Twelve years ago, a most wonderful gift arrived in time for Christmas from my mother in Ohio.
It wasn’t large, and it was wrapped simply. There had been no hints about this Christmas gift or that it would be one of the best presents I’d ever received.
When I opened it, I saw a beautiful red book that immediately caused my eyes to well up. “From the Grandmothers’ Kitchens,” the cover read, with the names of my two grandmothers and one great-grandmother printed below. And then my own mother’s name, Diane Prettyman DeWall.
I was deeply touched that my mom would take the time and effort to collect special recipes from all three of these terrific cooks and have them bound in a hardcover book for my sisters and me.
As I sifted through its 130 pages, I saw copies of my grandmothers’ actual recipes in their own handwriting, some faded, yellowed and torn at the edges, a pretty red frame around each recipe. A few were splashed with the remnants of baking and cooking – tomato sauce, strawberry juice, chocolate, I imagined.
Paging through the book, memories rushed back to me of Christmases, Thanksgivings and summer visits to their homes in Minnesota and Missouri. I felt incredible gratitude that my mom had culled these deteriorating pages of casseroles and confections from old recipe boxes and preserved them in a book to be used in my own kitchen and passed on to my children.
Thoughtfully laid out and edited by my mom, a painter and writer, the chapters were titled “From Sarah’s Kitchen” (my Missouri great-grandmother), “From Elizabeth’s Kitchen” (my mother’s mother from Missouri), and “Grace’s Kitchen” (my father’s mother, who lived most of her 99 years in a little western Minnesota town, Morris).
A bit of history, their early years as brides and my mother’s memories of their kitchens prefaced some of their best recipes.
My Irish great-grandmother, Sarah, started married life in 1900 in Kansas City with her new husband, living with his mother and several sisters.
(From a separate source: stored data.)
Lemma cut_port_host h p : forall_chars host_char h = true -> cut_port false (h +:+ String ":" p) = (h, Some p).
Proof.
  induction h as [|c h IH]; [done|]. cbn [forall_chars String.append]. intros [Hc Hh]%andb_true_iff.
  apply host_char_quiet in Hc as (_ & _ & _ & Hc & Hl & Hr & _). cbn [cut_port]. rewrite Ascii.eqb_sym, Hc. cbn [andb].
  by rewrite Hl, Hr, (IH Hh).
Qed.

Lemma parse_host_plain h : plain_host h -> parse_host h = Some h.
Proof.
  intros [Hne Hh]. unfold parse_host.
  assert (E1 : starts_with h "[" = false).
  { destruct h as [|c h]; [done|]. cbn in Hh. apply andb_true_iff in Hh as [Hc _]. apply host_char_quiet in Hc as (_ & _ & _ & _ & Hl & _).
    unfold starts_with. cbn [String.prefix]. apply Ascii.eqb_neq in Hl. destruct (ascii_dec "[" c) as [E|]; [by subst c|done]. }
  assert (E2 : exists_char forbidden_host h = false).
  { clear -Hh. induction h as [|c h IH]; [done|]. cbn in *. apply andb_true_iff in Hh as [Hc Hh].
    apply host_char_quiet in Hc as (-> & _). by apply IH. }
  rewrite E1, E2. f_equal. apply percent_encode_id. eapply forall_chars_impl; [|exact Hh].
  intros c Hc. apply host_char_quiet in Hc as (_ & -> & _). done.
Qed.

Lemma parse_port_Z z : 0 <= z <= 65535 -> parse_port (string_of_Z z) = Some (string_of_Z z).
Proof.
  intros H. assert (E : string_of_Z z = digits z) by (unfold string_of_Z; by replace (z <? 0) with false by lia).
  unfold parse_port. rewrite E. pose proof (digits_all z) as D. rewrite D, digits_value_digits by lia.
  replace (z <=? 65535) with true by lia. rewrite E. by destruct (digits z).
Qed.

Lemma string_of_Z_digits z : 0 <= z -> forall_chars is_digit (string_of_Z z) = true.
Proof.
  intros H. unfold string_of_Z. replace (z <? 0) with false by lia. pose proof (digits_all z) as D. by destruct (digits z).
Qed.

Lemma string_of_Z_nonempty z : 0 <= z -> String.eqb (string_of_Z z) "" = false.
Proof.
  intros H. unfold string_of_Z. replace (z <? 0) with false by lia. pose proof (digits_all z) as D. by destruct (digits z).
Qed.

Lemma digit_quiet c : is_digit c = true -> Ascii.eqb "@" c = false /\ stop_at "/?#" c = false /\ link_char c = true.
Proof.
  assert (H : implb (is_digit c) (negb (Ascii.eqb "@" c) && negb (stop_at "/?#" c) && link_char c) = true) by (revert c; all_ascii).
  intros E. rewrite E in H. cbn [implb] in H. repeat (apply andb_true_iff in H as [H ?]). rewrite negb_true_iff in *. auto.
Qed.

Lemma parse_link_authority user host port : plain_host host -> 0 <= port <= 65535 ->
  parse_authority (link_authority user host port) = Some (encodeURIComponent user, "", host, string_of_Z port).
Proof.
  intros Hh Hp. unfold parse_authority, link_authority. destruct Hh as [Hne Hc].
  set (e := encodeURIComponent user). set (rest := host +:+ ":" +:+ string_of_Z port).
  change (e +:+ "@" +:+ rest) with (e +:+ String "@" rest). pose proof (encode_safe user) as Hs. fold e in Hs.
  rewrite last_index_of_app, str_take_app, str_drop_S_app.
  - rewrite span_until_all, percent_encode_id; cbn [str_drop percent_encode].
    + unfold rest. change (host +:+ ":" +:+ string_of_Z port) with (host +:+ String ":" (string_of_Z port)).
      rewrite (cut_port_host host _ Hc), (parse_host_plain host), parse_port_Z by done.
      replace (String.eqb (host +:+ _) "") with false by (by destruct host). by destruct host.
    + eapply forall_chars_impl; [|exact Hs]. intros c H. by apply uri_safe_quiet in H as (-> & _).
    + eapply forall_chars_impl; [|exact Hs]. intros c H. by apply uri_safe_quiet in H as (_ & _ & _ & -> & _).
  - unfold rest. rewrite !no_char_app. split; [|split; [done|]]; unfold no_char.
    + eapply forall_chars_impl; [|exact Hc]. intros c H. by apply host_char_quiet in H as (_ & _ & -> & _).
    + eapply forall_chars_impl; [|apply string_of_Z_digits; lia]. intros c H. by apply digit_quiet in H as (-> & _).
Qed.

Lemma link_text_quiet s : forall_chars link_char s = true ->
  percent_encode query_set s = s /\ forall_chars (fun c => negb (stop_at "?#" c)) s = true /\
  forall_chars (fun c => negb (stop_at "#" c)) s = true.
Proof.
  intros H. repeat split; [apply percent_encode_id| |]; (eapply forall_chars_impl; [|exact H]); intros c Hc;
    apply link_char_visible in Hc as (_ & Hq & Hs); rewrite ?Hq, ?Hs; try done.
  revert Hs. destruct c as [[] [] [] [] [] [] [] []]; by vm_compute.
Qed.

Lemma fragment_text remark : percent_encode fragment_set (encodeURIComponent remark) = encodeURIComponent remark.
Proof.
  apply percent_encode_id. eapply forall_chars_impl; [|apply encode_safe]. intros c H. by apply uri_safe_quiet in H as (_ & -> & _).
Qed.

Lemma encode_empty remark : String.eqb (encodeURIComponent remark) "" = String.eqb remark "".
Proof. destruct remark as [|c r]; [done|]. cbn. by destruct (uri_unreserved c). Qed.

Lemma parse_link_tail ps remark :
  parse_tail (link_tail ps remark) = ("", query_string ps, if String.eqb remark "" then "" else "#" +:+ encodeURIComponent remark).
Proof.
  unfold link_tail, parse_tail. pose proof (query_string_link ps) as Hq. apply link_text_quiet in Hq as (Hq & _ & Hs).
  destruct ps as [|p ps].
  - cbn [String.append]. destruct (String.eqb remark "") eqn:E; [done|]. cbn. by rewrite encode_empty, E, fragment_text.
  - set (ps' := p :: ps) in *. clearbody ps'. rewrite app_assoc_str. cbn [String.append span_until]. cbn.
    destruct (String.eqb remark "") eqn:E.
    + rewrite app_nil_r_str, span_until_all by done. cbn. by rewrite prefix_nil, Hq.
    + rewrite prefix_nil, span_until_app by done. cbn. by rewrite encode_empty, E, fragment_text, Hq.
Qed.

Definition valid_scheme (scheme : string) : Prop :=
  match scheme with String c _ => is_alpha c | "" => false end = true /\
  forall_chars (fun c => is_alnum c || in_chars "+-." c) scheme = true /\ to_lower scheme = scheme /\
  existsb (String.eqb scheme) special_schemes = false.

(** No character of a link is a control character or a space. *)
Definition visible (c : ascii) : bool := 33 <=? code c.

Lemma visible_link s : forall_chars link_char s = true -> forall_chars visible s = true.
Proof.
  apply forall_chars_impl. intros c H. apply link_char_visible in H as ([? _] & _). by apply Z.leb_le.
Qed.

Lemma share_link_visible scheme user host port ps remark :
  valid_scheme scheme -> plain_host host -> 0 <= port -> forall_chars visible (share_link scheme user host port ps remark) = true.
Proof.
  intros (_ & Hs & _) [_ Hh] Hp. unfold share_link, link_authority, link_tail. rewrite !forall_chars_app.
  assert (E1 : forall_chars visible scheme = true).
  { eapply forall_chars_impl; [|exact Hs]. intros c. destruct c as [[] [] [] [] [] [] [] []]; by vm_compute. }
  assert (E2 : forall_chars visible host = true).
  { eapply forall_chars_impl; [|exact Hh]. intros c H. apply host_char_quiet in H as (_ & _ & _ & _ & _ & _ & _ & ?). by apply Z.leb_le. }
  assert (E3 : forall_chars visible (string_of_Z port) = true).
  { apply visible_link. eapply forall_chars_impl; [|by apply string_of_Z_digits]. intros c H. by apply digit_quiet in H as (_ & _ & ->). }
  rewrite E1, E2, E3, (visible_link _ (encode_link user)). cbn [andb forall_chars].
  assert (E4 : forall_chars visible (if String.eqb remark "" then "" else "#" +:+ encodeURIComponent remark) = true).
  { destruct (String.eqb remark ""); [done|]. rewrite forall_chars_app. by rewrite (visible_link _ (encode_link remark)). }
  rewrite E4, andb_true_r. destruct ps; [done|]. rewrite forall_chars_app. by rewrite (visible_link _ (query_string_link _)).
Qed.

Lemma link_authority_no_stop user host port : plain_host host -> 0 <= port ->
  forall_chars (fun c => negb (stop_at "/?#" c)) (link_authority user host port) = true.
Proof.
  intros [_ Hh] Hp. unfold link_authority. rewrite !forall_chars_app.
  rewrite (forall_chars_impl uri_safe _ (encodeURIComponent user)); [|intros c H; by apply uri_safe_quiet in H as (_ & _ & _ & _ & -> & _)|apply encode_safe].
  rewrite (forall_chars_impl host_char _ host); [|intros c H; by apply host_char_quiet in H as (_ & _ & _ & _ & _ & _ & -> & _)|done].
  rewrite (forall_chars_impl is_digit _ (string_of_Z port)); [|intros c H; by apply digit_quiet in H as (_ & -> & _)|by apply string_of_Z_digits].
  reflexivity.
Qed.

Lemma link_tail_head ps remark : link_tail ps remark = "" \/ exists c t, link_tail ps remark = String c t /\ stop_at "/?#" c = true.
Proof.
  unfold link_tail. destruct ps as [|p ps]; [destruct (String.eqb remark ""); [by left|]|]; right; by repeat eexists.
Qed.

(** The parser reads back the parts of a link. *)
Lemma new_URL_share_link scheme user host port ps remark :
  valid_scheme scheme -> plain_host host -> 0 <= port <= 65535 ->
  new_URL (share_link scheme user host port ps remark) =
  Some {| u_protocol := scheme; u_authority := true; u_username := encodeURIComponent user; u_password := "";
          u_hostname := host; u_port := string_of_Z port; u_path := ""; u_query := query_string ps; u_hash := if String.eqb remark "" then "" else "#" +:+ encodeURIComponent remark |}.
Proof.
  intros Hs Hh Hp. pose proof (share_link_visible scheme user host port ps remark Hs Hh ltac:(lia)) as V. unfold new_URL.
  rewrite strip_both_id, filter_string_id;
    [|eapply forall_chars_impl; [|exact V]; intros c; destruct c as [[] [] [] [] [] [] [] []]; by vm_compute..].
  destruct Hs as (Ha & Hc & Hl & Hn). unfold share_link.
  change (scheme +:+ "://" +:+ ?r) with (scheme +:+ String ":" ("//" +:+ r)).
  rewrite span_until_app; [|eapply forall_chars_impl; [|exact Hc]; intros c; destruct c as [[] [] [] [] [] [] [] []]; by vm_compute|done].
  rewrite Ha, Hc, Hl, Hn. cbn [andb negb String.eqb]. cbn [str_drop]. rewrite starts_with_app. cbn [String.append str_drop].
  pose proof (link_authority_no_stop user host port Hh ltac:(lia)) as Hno.
  assert (Cut : span_until (stop_at "/?#") (link_authority user host port +:+ link_tail ps remark) =
                (link_authority user host port, link_tail ps remark)).
  { destruct (link_tail_head ps remark) as [->|(c & t & -> & Ht)]; [rewrite app_nil_r_str; by apply span_until_all|by apply span_until_app]. }
  rewrite Cut, parse_link_authority, parse_link_tail by done. done.
Qed.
My grandmother Elizabeth (Betty) painted all her kitchens blue and aqua ... seven kitchens that she settled during life with my traveling salesman grandfather.
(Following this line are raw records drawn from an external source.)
(* ===== verification/LinkParser.v ===== *)
(** * Share-link import

    Models src/frontend/src/lib/xray/outbound-link-parser.ts: the parsers that turn a share link
    into an outbound record.  An exception that a parser catches is a [None] of the part that
    raises it.  A property written on an array value is not represented (it would not reach the
    JSON the panel stores). *)
From S2P Require Import Prelude JsString JsValue JsObject Utf8 Base64 Json Uri Url.
From Stdlib Require Import Ascii.
Local Open Scope Z_scope.

Definition params := list (string * string).

Definition XHTTP_STRING_KEYS : list string :=
  ["xPaddingBytes"; "xPaddingKey"; "xPaddingHeader"; "xPaddingPlacement"; "xPaddingMethod"; "sessionIDPlacement";
   "sessionIDKey"; "sessionIDTable"; "sessionIDLength"; "seqPlacement"; "seqKey"; "uplinkDataPlacement"; "uplinkDataKey";
   "scMaxEachPostBytes"; "scMinPostsIntervalMs"; "scStreamUpServerSecs"; "uplinkHTTPMethod"].

Definition XHTTP_LEGACY_ALIASES : list (string * string) :=
  [("sessionPlacement", "sessionIDPlacement"); ("sessionKey", "sessionIDKey")].

Definition XHTTP_NUMBER_KEYS : list string := ["scMaxBufferedPosts"; "serverMaxHeaderBytes"; "uplinkChunkSize"].
Definition XHTTP_BOOL_KEYS : list string := ["xPaddingObfsMode"; "noSSEHeader"; "noGRPCHeader"].
Definition XHTTP_OBJECT_KEYS : list string := ["xmux"; "downloadSettings"].

(** Of a string that is not null. *)
Definition asBool (s : string) : bool := String.eqb s "true" || String.eqb s "1".

(** A parameter that is present and not empty. *)
Definition param (ps : params) (k : string) : option string :=
  match params_get ps k with Some "" | None => None | Some v => Some v end.

Fixpoint firstParam (ps : params) (keys : list string) : option string :=
  match keys with
  | [] => None
  | k :: keys => match param ps k with Some v => Some v | None => firstParam ps keys end
  end.

(** [params.get(k) ?? d] *)
Definition param_or (ps : params) (k d : string) : string := default d (params_get ps k).

(** [params.set(k, v)] *)
Fixpoint set_first (ps : params) (k v : string) : option params :=
  match ps with
  | [] => None
  | (n, w) :: ps =>
      if String.eqb n k then Some ((n, v) :: List.filter (fun p => negb (String.eqb p.1 k)) ps)
      else option_map (cons (n, w)) (set_first ps k v)
  end.

Definition params_set (ps : params) (k v : string) : params :=
  match set_first ps k v with Some qs => qs | None => ps ++ [(k, v)] end.

(** [Number(v) || 0] and the like. *)
Definition number_or (n : num) (d : Z) : jsval := if num_truthy n then VNum n else VInt d.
My mom wrote in the book that my Grandma Grace always had “Minnesota summer’s bounty – green beans, tomatoes, applesauce, chili sauce, jellies, corn and watermelon pickles – filling glass Mason jars on the shelves of her pantry.”
Not every recipe brings back memories (fortunately, my Nanna, Betty, never presented her “Tongue a la Russe” to us as kids, or her “Tomato Aspic with Asparagus Tips”), but most of them make my mouth water as I read the ingredients and remember the smells in her little Kansas City kitchen.
And my Minnesota grandmother’s Ice Box Cake reminds me not just of the delectable sponginess and melt-in-your-mouth chocolate icing, but of memories of sneaking down to the cool basement to steal an extra piece from her basement fridge when no one was looking.
Her recipe has very few instructions, mostly just ingredients, and it is the trickiest thing I’ve ever tried to bake – unsuccessfully, of course. I wish I could watch how she actually made that cake so incredibly spongy and her icing flawless.
Then there are The Rolls. Ah, The Rolls. I hope to never have a Thanksgiving or Christmas without them.
“Nanna’s Rolls” take on an almost mystical reverence whenever they are brought up in conversation with our kids and their cousins. Sadly, Betty didn’t live long enough to meet her great-grandchildren, but she lives on in the lightest, fluffiest rolls, which my mother, sisters and I steadfastly continue to bake.
The day after Thanksgiving, we always use the leftover rolls for turkey sandwiches ... just a bit of mayo or mustard and a thin slice of cheese – the kids love these. “Who ate the last roll!?” is a running joke in our family when we all are together, testimony to how much we savor them.
¼ cup sugar
¼ cup milk
½ cup freshly made mashed potatoes
2 packets dry yeast, proofed in ¼ cup warm milk and a little sugar
3 cups flour (about) (divided)
½ teaspoon salt
¼ cup (½ stick) melted butter or shortening
In a large bowl, lightly beat the egg. Add sugar, milk and mashed potatoes and beat lightly together. Stir in the proofed yeast mixture. Add enough flour (about 1 cup, added gradually) until a sponge (batter) drops off a spoon. Cover and let rise in a warm area of the kitchen about 2½ hours, until doubled in size.
Add remaining 2 cups flour, the salt and butter or shortening and mix in by hand. Cover and let stand about an hour in a warm place, until doubled or nearly doubled again.
Preheat oven to 350 degrees.
On floured surface, using a light touch, roll out dough not too thinly, to about ½-inch thickness.
Using a round cookie cutter or small drinking glass about 2½ to 3 inches in diameter, cut out dough and place circles into two greased 8- or 9-inch square baking pans – about 18 rolls. Bake in preheated oven 15 to 20 minutes. The rolls will brown to slightly golden on top. Delicious with just butter or homemade preserves.